Так было решено привлечь к их команде отставного работника аппарата президента.
Дорин посмотрел на часы и включил телевизор.
– Мне не нравится, что мы оставили вчера женщину один на один с этим ублюдком, – ответил он на безмолвный вопрос Лены. – Хочу послушать новости, не случилось ли с ней чего?
Но он что-то, видимо, перепутал с часами: на экране вместо новостей было лицо Маленького.
– Помяни черта, – мрачно сказал Андрей и увеличил громкость, – и он уже тут как тут.
– Мне кажется, сегодня, когда рушится мораль, – журчал Домашнев, почти не заглядывая в шпаргалку и отвечая, видимо, на какой-то вопрос ведущего, – наше дело, государственное дело – поддержать семью. Есть смысл давать молодоженам не куцые пособия, а, например, квартиру в кредит. И как давно уже во многих странах делается – при рождении каждого ребенка списывать часть долга.
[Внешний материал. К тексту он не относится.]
(* ===== verification/Publisher.v ===== *)
(** * Publication of a repository

    [bobr-repo/src/publisher.rs]: the state from which a repository writer makes
    the next master.  A slot holds mappings from keys to candidate objects, best
    first, and the sets of objects and files it advertises; a publication adds a
    slot and retires at most one.  A [BTreeMap] is a [gmap] whose entries are
    taken in the order of their keys, a [BTreeSet] a [gset]. *)

From S2P Require Import Prelude Errors Hash Master Index Store.

(** ** Maps of candidates *)

(** Entries and elements in order. *)
Definition btree_list (m : gmap bytes (list bytes)) : list (bytes * list bytes) := sort_by fst (map_to_list m).
Definition btree_elements (s : gset bytes) : list bytes := sort_by id (elements s).

(** One record of [collect_candidates]. *)
Definition collect_one (m : gmap bytes (list bytes)) (r : bytes * bytes) : gmap bytes (list bytes) :=
  let candidates := default [] (m !! r.1) in
  <[r.1 := if bool_decide (r.2 ∈ candidates) then candidates else candidates ++ [r.2]]> m.
Definition collect_candidates (records : list (bytes * bytes)) : gmap bytes (list bytes) :=
  fold_left collect_one records ∅.

Definition flatten_candidates (m : gmap bytes (list bytes)) : list (bytes * bytes) :=
  flat_map (fun e => map (pair e.1) e.2) (btree_list m).

(** One key of [merge_candidates]; the filter over [seen] is [distinct_keys]. *)
Definition merge_one (existing : gmap bytes (list bytes)) (e : bytes * list bytes) : gmap bytes (list bytes) :=
  <[e.1 := distinct_keys [] (e.2 ++ default [] (existing !! e.1))]> existing.
Definition merge_candidates (existing newer : gmap bytes (list bytes)) : gmap bytes (list bytes) :=
  fold_left merge_one (btree_list newer) existing.

(** ** Slots *)

Record SlotContents := mkSlotContents {
  sc_builds : gmap bytes (list bytes);
  sc_reuses : gmap bytes (list bytes);
  sc_objects : gset bytes;
  sc_files : gset bytes;
}.

Record PublicationSlot := mkPublicationSlot {
  ps_serial : u64;
  ps_retain_until : option u64;
  ps_contents : SlotContents;
}.

Inductive PublicationMode :=
| AppendToActive (retain_until : u64)
| AddSlot
| Rotate (retain_until : u64).

Definition closure_error (object : bytes) : RepositoryError :=
  repo_error ("slot mapping references object '" +:+ show (to_hex object) +:+ "' absent from its object list").

Definition validate_closure (c : SlotContents) : result RepositoryError unit :=
  try_fold (fun _ object => guard (bool_decide (object ∈ sc_objects c)) (closure_error object)) tt
    (concat (map snd (btree_list (sc_builds c))) ++ concat (map snd (btree_list (sc_reuses c)))).

(** [SlotContents::new]. *)
Definition contents_new (builds reuses : list (bytes * bytes)) (objects files : list bytes)
  : result RepositoryError SlotContents :=
  let contents := mkSlotContents (collect_candidates builds) (collect_candidates reuses)
                    (list_to_set objects) (list_to_set files) in
  validate_closure contents ;;; Ok contents.

Definition build_records (c : SlotContents) : list (bytes * bytes) := flatten_candidates (sc_builds c).
Definition reuse_records (c : SlotContents) : list (bytes * bytes) := flatten_candidates (sc_reuses c).

(** [merge_newer]: what the receiver becomes; it may be left merged on an error. *)
Definition merged (c newer : SlotContents) : SlotContents :=
  mkSlotContents (merge_candidates (sc_builds c) (sc_builds newer)) (merge_candidates (sc_reuses c) (sc_reuses newer))
    (sc_objects c ∪ sc_objects newer) (sc_files c ∪ sc_files newer).
Definition merge_newer (c newer : SlotContents) : result RepositoryError SlotContents :=
  validate_closure (merged c newer) ;;; Ok (merged c newer).

Section Publisher.
Context `{UrlApi} `{Sha256Api}.

(** ** States *)

Record PublicationState := mkPublicationState {
  st_previous : option bytes;
  st_url : Url;
  st_slots : list PublicationSlot;
}.

Record PublicationMetadata := mkPublicationMetadata {
  md_master : Master;
  md_builds : gmap bytes bytes;
  md_reuses : gmap bytes bytes;
  md_object_lists : gmap bytes bytes;
  md_file_lists : gmap bytes bytes;
}.

(** [entry(hash).or_insert(table)]. *)
Definition or_insert (m : gmap bytes bytes) (table : bytes) : gmap bytes bytes :=
  match m !! sha256 table with Some _ => m | None => <[sha256 table := table]> m end.

(** The four tables of a slot, and one slot of the loop of [metadata]. *)
Definition slot_tables (c : SlotContents) : result RepositoryError (bytes * bytes * bytes * bytes) :=
  build <- MappingIndex.encode (build_records c) ;;
  reuse <- MappingIndex.encode (reuse_records c) ;;
  Ok (build, reuse, ContentList.encode (btree_elements (sc_objects c)), ContentList.encode (btree_elements (sc_files c))).

Definition Tables := (list Slot * gmap bytes bytes * gmap bytes bytes * gmap bytes bytes * gmap bytes bytes)%type.
Definition add_tables (acc : Tables) (slot : PublicationSlot) : result RepositoryError Tables :=
  let '(descriptors, builds, reuses, object_lists, file_lists) := acc in
  let* (tables, file_list) := slot_tables (ps_contents slot) in
  let '(build, reuse, object_list) := tables in
  Ok (descriptors ++ [mkSlot (ps_serial slot) (sha256 build) (sha256 reuse) (sha256 object_list) (sha256 file_list)
                        (ps_retain_until slot)],
      or_insert builds build, or_insert reuses reuse, or_insert object_lists object_list, or_insert file_lists file_list).

Definition metadata (st : PublicationState) : result RepositoryError PublicationMetadata :=
  let* (tables, file_lists) := try_fold add_tables ([], ∅, ∅, ∅, ∅) (st_slots st) in
  let '(descriptors, builds, reuses, object_lists) := tables in
  master <- Master.new (st_previous st) (st_url st) descriptors ;;
  Ok (mkPublicationMetadata master builds reuses object_lists file_lists).

Definition initialize (url : Url) (initial : SlotContents) : result RepositoryError PublicationState :=
  validate_closure initial ;;;
  let state := mkPublicationState None url [mkPublicationSlot 1 None initial] in
  metadata state ;;; Ok state.

Definition from_slots (current : bytes) (url : Url) (slots : list PublicationSlot)
  : result RepositoryError PublicationState :=
  try_fold (fun _ slot => validate_closure (ps_contents slot)) tt slots ;;;
  let state := mkPublicationState (Some current) url slots in
  metadata state ;;; Ok state.

(** One descriptor of the loop of [from_metadata]. *)
Definition lacks (what : string) (hash : bytes) : RepositoryError :=
  repo_error ("publication metadata lacks " +:+ what +:+ " '" +:+ show (to_hex hash) +:+ "'").
Definition restore_slot (md : PublicationMetadata) (d : Slot) : result RepositoryError PublicationSlot :=
  build <- ok_or (md_builds md !! build d) (lacks "build index" (build d)) ;;
  reuse <- ok_or (md_reuses md !! reuse d) (lacks "reuse index" (reuse d)) ;;
  object_list <- ok_or (md_object_lists md !! object_list d) (lacks "object list" (object_list d)) ;;
  file_list <- ok_or (md_file_lists md !! file_list d) (lacks "filesystem-file list" (file_list d)) ;;
  if negb (bytes_eqb (sha256 build) (Master.build d)) || negb (bytes_eqb (sha256 reuse) (Master.reuse d))
     || negb (bytes_eqb (sha256 object_list) (Master.object_list d)) || negb (bytes_eqb (sha256 file_list) (Master.file_list d))
  then Err (repo_error "publication metadata digest does not match master")
  else
    builds <- MappingIndex.from_bytes build ;;
    reuses <- MappingIndex.from_bytes reuse ;;
    objects <- ContentList.from_bytes object_list ;;
    files <- ContentList.from_bytes file_list ;;
    contents <- contents_new (MappingIndex.records builds) (MappingIndex.records reuses)
                  (ContentList.iter objects) (ContentList.iter files) ;;
    Ok (mkPublicationSlot (serial d) (retain_until d) contents).

Definition from_metadata (current : bytes) (md : PublicationMetadata) : result RepositoryError PublicationState :=
  slots <- try_map (restore_slot md) (slots (md_master md)) ;;
  from_slots current (data_base_url (md_master md)) slots.

(** ** Operations

    [publish] and [prune_expired] change the state in place, and may leave it
    changed when they fail. *)

Definition is_current_slot (slot : PublicationSlot) : bool := bool_decide (ps_retain_until slot = None).
Definition retire (retain_until : u64) (slot : PublicationSlot) : PublicationSlot :=
  mkPublicationSlot (ps_serial slot) (Some retain_until) (ps_contents slot).

(** [iter_mut().find(..)]: the slots before the first current one, it, and those after. *)
Fixpoint find_current (slots : list PublicationSlot)
  : option (list PublicationSlot * PublicationSlot * list PublicationSlot) :=
  match slots with
  | [] => None
  | slot :: rest =>
      if is_current_slot slot then Some ([], slot, rest)
      else match find_current rest with
           | Some (before, found, later) => Some (slot :: before, found, later)
           | None => None
           end
  end.
(** [iter_mut().rev().find(..)]. *)
Definition rfind_current (slots : list PublicationSlot)
  : option (list PublicationSlot * PublicationSlot * list PublicationSlot) :=
  match find_current (rev slots) with
  | Some (before, found, later) => Some (rev later, found, rev before)
  | None => None
  end.

Definition with_slots (st : PublicationState) (slots : list PublicationSlot) : PublicationState :=
  mkPublicationState (st_previous st) (st_url st) slots.

Definition no_current : RepositoryError := repo_error "repository has no current slot".

(** The match on the mode. *)
Definition advance (mode : PublicationMode) (next_serial : u64) (incoming : SlotContents) (slots : list PublicationSlot)
  : result RepositoryError (list PublicationSlot) :=
  match mode with
  | AppendToActive retain_until =>
      match rfind_current slots with
      | None => Err no_current
      | Some (before, active, later) =>
          replacement <- merge_newer (ps_contents active) incoming ;;
          Ok (before ++ retire retain_until active :: later ++ [mkPublicationSlot next_serial None replacement])
      end
  | AddSlot => Ok (slots ++ [mkPublicationSlot next_serial None incoming])
  | Rotate retain_until =>
      match find_current slots with
      | None => Err no_current
      | Some (before, oldest, later) =>
          Ok (before ++ retire retain_until oldest :: later ++ [mkPublicationSlot next_serial None incoming])
      end
  end.

Definition next_serial_of (slots : list PublicationSlot) : option u64 :=
  match last slots with Some slot => checked_add (ps_serial slot) 1 | None => None end.

Definition publish (mode : PublicationMode) (incoming : SlotContents) (st : PublicationState)
  : PublicationState * result RepositoryError unit :=
  match (validate_closure incoming ;;; ok_or (next_serial_of (st_slots st)) (repo_error "slot serial space is exhausted")) with
  | Err e => (st, Err e)
  | Ok next_serial =>
      match advance mode next_serial incoming (st_slots st) with
      | Err e => (st, Err e)
      | Ok slots => let st' := with_slots st slots in (st', metadata st' ;;; Ok tt)
      end
  end.

Definition kept (now : u64) (slot : PublicationSlot) : bool :=
  match ps_retain_until slot with None => true | Some deadline => (now <? deadline)%Z end.
Definition prune_expired (now : u64) (st : PublicationState) : PublicationState * result RepositoryError usize :=
  let st' := with_slots st (List.filter (kept now) (st_slots st)) in
  (st', metadata st' ;;; Ok (len (st_slots st) - len (st_slots st'))%Z).
End Publisher.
Правильное отношение к женщине, к матери, – Маленький краем глаза глянул вправо от камеры, там, очевидно, бегущей строкой шел текст, который он должен был произносить, – необходимо прививать с детства.
– Вот сюда бы сейчас пустить ту часть допроса Лектора, – нехорошо усмехнулась Лена, – где он говорит, что Маленький особенно возбуждается, когда спит с чужой женой или любовницей.
Дорин резко повернулся и посмотрел на нее.
– Что случилось? – не поняла Лена.
– Полную запись интервью видного политика и бизнесмена Алексея Севастьяныча Домашнева, – сладко улыбнулась ведущая, – смотрите на нашем канале во вторник в девятнадцать ноль-ноль.
– А ведь это идея, – медленно сказал Дорин.
– Ты о чем? – не поняли Лена с Гришкой.
– Поднявший меч, – задумчиво проговорил Андрей. – Ты можешь, – повернулся он к жене, – связаться с Людмилой?
– Могу, конечно. А что ты хочешь?
– Хочу снять телевизионную передачу про нашего друга Маленького – «Алексей Севастьяныч Домашнев в школе и дома».
– И где ты будешь это показывать? – с тревогой спросила Лена.
– Ну вот, тебе же сказали, во вторник в девятнадцать ноль-ноль по этому самому каналу.
– И ты знаешь, как это все сделать – снять, смонтировать, добиться, чтобы твое произведение показали на всю страну? – теперь уже не с меньшей тревогой вступил Брайловский.
– Не имею ни малейшего представления, – честно признался Дорин.
– А, – растерялись теперь уже оба, – а как же?
– Но ведь это уже – техническая проблема, – бодро ответил Андрей, – и, значит – решаемая…
Самой большой проблемой, как выяснилось, было не снять и даже не смонтировать фильм. Дудоладов, к которому они обратились, вывел их на небольшую частную студию, где брали немалые деньги, но предоставляли все необходимое для кино: от самой новейшей аппаратуры до смазливых девчонок, которые были готовы сниматься в любом виде и в любой роли.
Кроме того, Андрей с Леной, с подачи того же Александра Сергеевича, встретились с неким очень толстым и важным персонажем, который сообщил им, что сам он в конфликт с господином Домашневым вступать не хочет, хотя имеет к нему множество претензий.
Но готов всячески поощрять и поддерживать не только морально, но материально и технически любые происки против означенного господина, при условии, что его, важного персонажа, имя нигде не будет упомянуто.
Собственно, и студия, которая должна была за два дня сделать фильм о Маленьком, принадлежала тому же толстому и важному господину, и он, оценив идею Дорина, велел оказывать ему всяческое содействие и предоставить максимальную скидку. Таким образом, толстый и важный умудрился еще и заработать на том, что кто-то борется с его врагом.
Руководитель студии – шустрая тощая девица, все время плотоядно посматривающая на Андрея, обязалась одной ей ведомыми путями добыть копию пленки, которая должна была идти в эфир во вторник в девятнадцать. На военном совете было решено вставить в эту пленку куски допроса Лектора и откровенных признаний подруги Эллери, которая действительно согласилась дать показания.
Она только просила, чтобы снимали ее в полутьме и изменили голос. Сделано это было не только из страха, но еще и потому, что она не хотела демонстрировать своего обезображенного лица, над которым поглумился Маленький.